Ontology


Ontology is the branch of philosophy that studies concepts such as existence, being, becoming, together with reality. It includes the questions of how entities are grouped into basic categories together with which of these entities make up on the near fundamental level. Ontology is sometimes allocated to as the science of being and belongs to the major branch of philosophy required as metaphysics.

Ontologists often attempt to setting what the categories or highest kinds are and how they cause a system of categories that permits an encompassing family of all entities. usually proposed categories increase substances, properties, relations, states of affairs and events. These categories are characterized by fundamental ontological concepts, like particularity and universality, abstractness and concreteness, or possibility and necessity. Of special interest is the concept of ontological dependence, which determines whether the entities of a category constitute on the most essential level. Disagreements within ontology are often about whether entities belonging to a certain sort exist and, whether so, how they are related to other entities.

When used as a countable noun, the terms "ontology" and "ontologies" refer non to the science of being but to theories within the science of being. Ontological theories can be shared up into various types according to their theoretical commitments. Monocategorical ontologies realise that there is only one basic category, which is rejected by polycategorical ontologies. Hierarchical ontologies assert that some entities exist on a more fundamental level and that other entities depend on them. Flat ontologies, on the other hand, deny such(a) a privileged status to any entity.

Types of ontologies


Ontological theories can be shared into various types according to their theoretical commitments. particular ontological theories or types of theories are often allocated to as "ontologies" singular or plural. This use contrasts with the meaning of "ontology" only singular as a branch of philosophy: the science of being in general.

One way to divide ontologies is by the number of basic categories they use. Monocategorical or one category ontologies hold that there is only one basic category while polycategorical ontologies imply that there are several distinct basic categories. Another way to divide ontologies is through the opinion of ontological hierarchy. Hierarchical ontologies assert that some entities exist on a more fundamental level and that other entities depend on them. Flat ontologies, on the other hand, deny such a privileged status to any entities. Jonathan Schaffer provides an overview of these positions by distinguishing between flat ontologies non-hierarchical, sorted ontologies polycategorical non-hierarchical and ordered ontologies polycategorical hierarchical.

Flat ontologies are only interested in the difference between existence and non-existence. They are flat because each flat ontology can be represented by a simple set containing all the entities to which this ontology is committed. An influential exposition of this approach comes from Quinean approach to meta-ontology. This outlook does not deny that the existing entities can be further subdivided and may stand in various relations to used to refer to every one of two or more people or things other. These issues are questions for the more particular sciences, but they do not belong to ontology in the Quinean sense.
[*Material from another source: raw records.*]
(** * EmailCampaign: discovery-and-verification pipeline

  A shallow embedding of the Python sources

    - [pattern_generator.py]  (candidate address generation)
    - [domain_finder.py]      (company name to domain resolution)
    - [email_verifier.py]     (SMTP probe)
    - [email_finder.py]       (per-contact orchestration)

  together with the properties the design document states about them.

  Conventions of the embedding.

  - A Python [str] is a Rocq [string]: a sequence of characters with code
    points below 256.  On that range [str.lower], [str.isspace] and the
    regular-expression class [\s] are modelled exactly.  A Python [bytes]
    value is a [string] as well, one character per byte; [bytes.decode()]
    is modelled by its only observable effect here, whether it raises.
  - [None] is [option]'s [None]; a raised exception is [None] in the
    result of a fallible step.
  - Network effects are answers of an environment ([World]) that may
    depend on everything that happened before; every network operation is
    recorded in a log, so that "no network access" is a statement about
    the log.
  - A coroutine is run in one piece, from its call to its return.  Where
    a statement depends on calls that overlap, the coroutine is given cut
    at an [await] as well, and a run is described by the calls that are
    under way ([DomainFinder.Run]). *)

From Stdlib Require Import Ascii String NArith Lia.
From stdpp Require Import base option list strings gmap sorting.

Local Open Scope N_scope.

(** ** Python string primitives *)

Module PyStr.

Definition ord (c : ascii) : N := N_of_ascii c.

Definition between (lo hi : N) (c : ascii) : bool :=
  (lo <=? ord c) && (ord c <=? hi).

(** [str.isspace] for one character, code points below 256: the ASCII
    white space HT LF VT FF CR, the separators FS GS RS US, the space, and
    NEL and NBSP.  The class [\s] of [re] on [str] patterns is the same
    set. *)
Definition is_space (c : ascii) : bool :=
  between 9 13 c || between 28 32 c || (ord c =? 133) || (ord c =? 160).

Definition is_az (c : ascii) : bool := between 97 122 c.
Definition is_AZ (c : ascii) : bool := between 65 90 c.
Definition is_digit (c : ascii) : bool := between 48 57 c.
Definition is_ascii (c : ascii) : bool := ord c <? 128.

(** [str.lower] for one character: A-Z, and the Latin-1 capitals
    U+00C0..U+00DE except the multiplication sign U+00D7. *)
Definition lower_char (c : ascii) : ascii :=
  if is_AZ c || (between 192 222 c && negb (ord c =? 215))
  then ascii_of_N (ord c + 32) else c.

Fixpoint map_str (f : ascii → ascii) (s : string) : string :=
  match s with
  | EmptyString => EmptyString
  | String c s' => String (f c) (map_str f s')
  end.

Fixpoint filter_str (p : ascii → bool) (s : string) : string :=
  match s with
  | EmptyString => EmptyString
  | String c s' => if p c then String c (filter_str p s') else filter_str p s'
  end.

Fixpoint all_str (p : ascii → bool) (s : string) : bool :=
  match s with
  | EmptyString => true
  | String c s' => p c && all_str p s'
  end.

(** [s.lower()] *)
Definition lower (s : string) : string := map_str lower_char s.

(** [s.lstrip()], [s.rstrip()], [s.strip()] *)
Fixpoint lstrip (s : string) : string :=
  match s with
  | EmptyString => EmptyString
  | String c s' => if is_space c then lstrip s' else s
  end.

Fixpoint rstrip (s : string) : string :=
  match s with
  | EmptyString => EmptyString
  | String c s' =>
      match rstrip s' with
      | EmptyString => if is_space c then EmptyString else String c EmptyString
      | r => String c r
      end
  end.

Definition strip (s : string) : string := rstrip (lstrip s).

(** [s.replace(a, b)] for single characters [a], [b]. *)
Definition replace_char (a b : ascii) (s : string) : string :=
  map_str (fun c => if Ascii.eqb c a then b else c) s.

(** [s.split()]: the maximal runs of non-blank characters, in order. *)
Fixpoint split (s : string) : list string :=
  match s with
  | EmptyString => []
  | String c s' =>
      if is_space c then split s'
      else match s' with
           | EmptyString => [String c EmptyString]
           | String c' _ =>
               if is_space c' then String c EmptyString :: split s'
               else match split s' with
                    | w :: ws => String c w :: ws
                    | [] => [String c EmptyString]
                    end
           end
  end.

(** [c in s] for a character [c]. *)
Fixpoint mem_char (c : ascii) (s : string) : bool :=
  match s with
  | EmptyString => false
  | String a s' => Ascii.eqb a c || mem_char c s'
  end.

(** [s.startswith(p)] *)
Fixpoint startswith (p s : string) : bool :=
  match p, s with
  | EmptyString, _ => true
  | String a p', String b s' => Ascii.eqb a b && startswith p' s'
  | String _ _, EmptyString => false
  end.

(** [p in s] for strings: [p] occurs in [s] as a contiguous substring. *)
Fixpoint contains (p s : string) : bool :=
  startswith p s ||
  match s with
  | EmptyString => false
  | String _ s' => contains p s'
  end.

(** [s.split(sep)] for a one-character separator: never empty. *)
Fixpoint split_on (sep : ascii) (s : string) : list string :=
  match s with
  | EmptyString => [EmptyString]
  | String c s' =>
      if Ascii.eqb c sep then EmptyString :: split_on sep s'
      else match split_on sep s' with
           | w :: ws => String c w :: ws
           | [] => [String c EmptyString]
           end
  end.

(** [s.rsplit(sep, 1)[1]] under the guard [sep in s]: what follows the
    last occurrence of [sep]. *)
Fixpoint after_last (sep : ascii) (s : string) : string :=
  match s with
  | EmptyString => EmptyString
  | String c s' =>
      if mem_char sep s' then after_last sep s'
      else if Ascii.eqb c sep then s' else EmptyString
  end.

(** [s[:n]] *)
Fixpoint take_str (n : nat) (s : string) : string :=
  match n, s with
  | S n', String c s' => String c (take_str n' s')
  | _, _ => EmptyString
  end.

(** [s.rstrip('.')] *)
Fixpoint rstrip_dots (s : string) : string :=
  match s with
  | EmptyString => EmptyString
  | String c s' =>
      match rstrip_dots s' with
      | EmptyString => if Ascii.eqb c "." then EmptyString else String c EmptyString
      | r => String c r
      end
  end.

(** Truthiness of a [str]: [not s] holds exactly for the empty string. *)
Definition nonempty (s : string) : bool :=
  match s with EmptyString => false | String _ _ => true end.

(** Truthiness of an optional [str]: false for [None] and for [""]. *)
Definition truthy (o : option string) : bool :=
  match o with Some s => nonempty s | None => false end.

(** [bytes.decode()] succeeds exactly on well-formed UTF-8 (strict error
    handler): no stray continuation byte, no overlong form, no surrogate,
    nothing above U+10FFFF. *)
Definition cont (c : ascii) : bool := between 128 191 c.

Fixpoint utf8_valid (b : string) : bool :=
  match b with
  | EmptyString => true
  | String b0 r0 =>
      if ord b0 <? 128 then utf8_valid r0
      else match r0 with
      | EmptyString => false
      | String b1 r1 =>
          if between 194 223 b0 then cont b1 && utf8_valid r1
          else match r1 with
          | EmptyString => false
          | String b2 r2 =>
              if between 224 239 b0 then
                (if ord b0 =? 224 then between 160 191 b1
                 else if ord b0 =? 237 then between 128 159 b1
                 else cont b1)
                && cont b2 && utf8_valid r2
              else match r2 with
              | EmptyString => false
              | String b3 r3 =>
                  between 240 244 b0
                  && (if ord b0 =? 240 then between 144 191 b1
                      else if ord b0 =? 244 then between 128 143 b1
                      else cont b1)
                  && cont b2 && cont b3 && utf8_valid r3
              end
          end
      end
  end.

End PyStr.

(** ** The fragment of [re] the sources use

  A pattern is a sequence of items; matching is Python's backtracking
  search: a quantifier first takes as much as it can and gives back one
  character at a time when the rest of the pattern fails. *)

Module Re.
Import PyStr.

Inductive item : Type :=
| Chr (p : ascii → bool)    (* one character of a class *)
| Opt (p : ascii → bool)    (* [x?] *)
| Star (p : ascii → bool)   (* [x*] *)
| Plus (p : ascii → bool)   (* [x+] *)
| Eol.                      (* [$]: at the end, or before a final newline *)

Definition newline : ascii := ascii_of_N 10.

Definition at_eol (s : string) : bool :=
  match s with
  | EmptyString => true
  | String c EmptyString => Ascii.eqb c newline
  | _ => false
  end.

Definition or_else {A} (x y : option A) : option A :=
  match x with Some _ => x | None => y end.

(** [match_len items s]: the number of characters the pattern consumes
    when matched at the start of [s], for the match Python finds. *)
Fixpoint match_len (items : list item) : string → option nat :=
  match items with
  | [] => fun _ => Some 0%nat
  | Eol :: rest => fun s => if at_eol s then match_len rest s else None
  | Chr p :: rest => fun s =>
      match s with
      | String c s' => if p c then S <$> match_len rest s' else None
      | EmptyString => None
      end
  | Opt p :: rest => fun s =>
      match s with
      | String c s' =>
          if p c then or_else (S <$> match_len rest s') (match_len rest s)
          else match_len rest s
      | EmptyString => match_len rest s
      end
  | Star p :: rest =>
      fix star (s : string) : option nat :=
        match s with
        | String c s' =>
            if p c then or_else (S <$> star s') (match_len rest s)
            else match_len rest s
        | EmptyString => match_len rest s
        end
  | Plus p :: rest =>
      fix plus (s : string) : option nat :=
        match s with
        | String c s' =>
            if p c then or_else (S <$> plus s') (S <$> match_len rest s')
            else None
        | EmptyString => None
        end
  end.

(** [bool(re.match(pattern, s))] *)
Definition matches (items : list item) (s : string) : bool :=
  match match_len items s with Some _ => true | None => false end.

(** [re.sub(pattern, '', s)]: every non-overlapping match, leftmost
    first, is deleted.  [skip] counts the characters of the current match
    that are still to be dropped. *)
Fixpoint sub_go (items : list item) (skip : nat) (s : string) : string :=
  match s with
  | EmptyString => EmptyString
  | String c s' =>
      match skip with
      | S k => sub_go items k s'
      | O =>
          match match_len items s with
          | Some (S k) => sub_go items k s'
          | _ => String c (sub_go items 0 s')
          end
      end
  end.

Definition sub_remove (items : list item) (s : string) : string :=
  sub_go items 0 s.

(** A literal, case-sensitively and under [re.IGNORECASE]. *)
Definition is_char (a : ascii) : ascii → bool := fun c => Ascii.eqb c a.
Definition is_char_ci (a : ascii) : ascii → bool :=
  fun c => Ascii.eqb (lower_char c) (lower_char a).

Fixpoint lit_ci (w : string) : list item :=
  match w with
  | EmptyString => []
  | String a w' => Chr (is_char_ci a) :: lit_ci w'
  end.

(** [.] matches everything but a newline. *)
Definition dot : ascii → bool := fun c => negb (Ascii.eqb c newline).

End Re.

(** ** pattern_generator.py *)

Module PatternGenerator.
Import PyStr.

Section WithUnidecode.

(** [unidecode] is a third-party transliteration function.  It is total
    on [str]; the [try]/[except: pass] around the call therefore never
    fires and is not modelled. *)
Variable unidecode : string → string.

(** [re.sub(r'[^a-z\s-]', '', name)] keeps exactly these characters. *)
Definition name_char (c : ascii) : bool :=
  is_az c || is_space c || Ascii.eqb c "-".

Definition normalize_name (name : option string) : string :=
  if negb (truthy name) then EmptyString
  else
    let name := unidecode (default EmptyString name) in
    let name := strip (lower name) in
    let name := filter_str name_char name in
    let name := replace_char "-" " " name in
    strip name.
Polycategorical ontologies are concerned with the categories of being. Each polycategorical ontology posits a number of categories. These categories are exclusive and exhaustive: every existing entity belongs to exactly one category. A recent example of a polycategorical ontology is E.J. Lowe's four-category-ontology. The four categories are object, kind, mode and attribute. The fourfold cut is based on two distinctions. The first distinction is between substantial entities objects and kinds and non-substantial entities modes and attributes. Thedistinction is between particular entities objects and modes and universal entities kinds and attributes. Reality is built up through the interplay of entities belonging to different categories: particular entities instantiate universal entities, and non-substantial entities characterize substantial entities.

Hierarchical ontologies are interested in the measure of fundamentality of the entities they posit. Their main aim is to figure out which entities are fundamental and how the non-fundamental entities depend on them. The concept of fundamentality is usually defined in terms of metaphysical grounding. Fundamental entities are different from non-fundamental entities because they are not grounded in other entities. For example, it is for sometimes held that elementary particles are more fundamental than the macroscopic objects like chairs and structures they compose. This is a claim approximately the grounding-relation between microscopic and macoscopic objects. Schaffer's priority monism is a recent form of a hierarchical ontology. He holds that on the nearly fundamental level there exists only one thing: the world as a whole. This thesis does not deny our common-sense intuition that the distinct objects we encounter in our everyday affairs like cars or other people exist. It only denies that these objects have the most fundamental form of existence. An example of a hierarchical ontology in continental philosophy comes from Nicolai Hartmann. He asserts that reality is delivered up of four levels: the inanimate, the biological, the psychological and the spiritual. These levels form a hierarchy in the sense that the higher levels depend on the lower levels while the lower levels are indifferent to the higher levels.